UTF-8 is the standard character encoding in WordPress, since version 2.2. Here’s an example from my blog, showing a multi-lingual post in the WordPress HTML editor.
A multi-lingual page like that is fairly uncommon. More commonly, content is created in one language, but we want a standardized way to enable the creation of translations into other languages. This is where localization and internationalization come in.
In addition to translation, this can also involve dealing with variations in numeric, date, currency, and time formats, varying legal requirements, and awareness of things that may be misunderstood or be offensive in other cultures.
The POT file serves as a template for translating your theme or plugin into other languages. It extracts all the text you wrapped in the WordPress’ I18N functions and puts them in a single file. If you have a plugin in the wordpress.org repository, it can generate a POT file for you. There are other tools available for this as well. See the references at the end of this talk for other ways to generate a POT file for themes and plugins
Put your POT file in a “languages” subdirectory. Providing this file with your plugin allows users willing to create a translation to do so, using an application called POEdit.
This shows all the different language translations available for the popular plugin, Contact Form 7. With POEdit, a translator can take your POT file and create a translation to another language. This translation creates a textual .po file, and then a binary, compiled version of it, in a .mo file. If you include a .mo file translation that matches the language configuration of a WordPress site, your plugin will automatically be shown in that language.

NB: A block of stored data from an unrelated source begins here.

Lemma canary_Ok c b release s u s' :
  canary_experiment c b release s = (Ok u, s') →
  truthy (cm_approval_id c) = true ∧ other_canary c s = false ∧ ∃ xs,
  tables s' = (e_skills s, e_releases s, e_commands s, xs, e_traces s)
  ∧ ((get_experiment (Some (cm_deployment_id c)) s = None
      ∧ rl_state <$> release = Some ReleaseState_SHADOW ∧ sk_status b = "active"
      ∧ ∃ now, xs = e_experiments s ++ [new_experiment c now])
     ∨ ∃ exp, get_experiment (Some (cm_deployment_id c)) s = Some exp ∧ is_running exp = true
        ∧ (ex_agent_id exp, ex_skill_id exp, ex_control_version exp, ex_candidate_version exp)
          = (cm_agent_id c, cm_skill_id c, cm_baseline_version c, cm_candidate_version c)
        ∧ xs = update_row ex_experiment_id (cm_deployment_id c)
                 (with_exposure (Z.min (cm_traffic_pct c) 10) (Z.max (cm_minimum_sample_count c) 50))
                 (e_experiments s)).
Proof.
  unfold canary_experiment. intros H. rinv. split_and!; [done..|].
  destruct (get_experiment _ _) as [exp|] eqn:Hexp; rinv.
  - eexists. split; [reflexivity|]. right. by exists exp.
  - settle_tables. eexists. split; [by_tables|]. left. by eauto.
Qed.

Lemma write_Ok c release next s u s' :
  write_release c release next s = (Ok u, s') →
  ∃ rs, tables s' = (e_skills s, rs, e_commands s, e_experiments s, e_traces s) ∧
  match release with
  | None => ∃ t1 t2, rs = e_releases s ++ [new_release c next t1 t2]
  | Some r => ∃ t, rs = map (next_row c r next t) (e_releases s)
  end.
Proof.
  unfold write_release. destruct release as [r|]; intros H; rinv; settle_tables;
    eexists; (split; [by_tables|]).
  - by eexists.
  - by eexists _, _.
Qed.

(** ** The whole command *)
Definition receipt (c : SkillReleaseCommand) (h : string) (next : SkillReleaseSnapshot) (t : instant)
    : EvolutionSkillReleaseCommand := {|
  ck_command_id := cm_command_id c; ck_deployment_id := cm_deployment_id c; ck_payload_hash := h;
  ck_response := response_of next; ck_created_at := t |}.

Maintaining translations can be difficult, as you will usually need to get an updated translation for each new release of your plugin or theme. Even just changes in line numbers can throw off the translation.
For web sites to be accessible, they need to be perceivable, operable, robust, and understandable. I’ve focused on the language support aspects of understandability, and hopefully this quick introduction to character sets, internationalization, and localization has given you a good starting point for making your WordPress site, plugins, or themes accessible to users who speak different languages.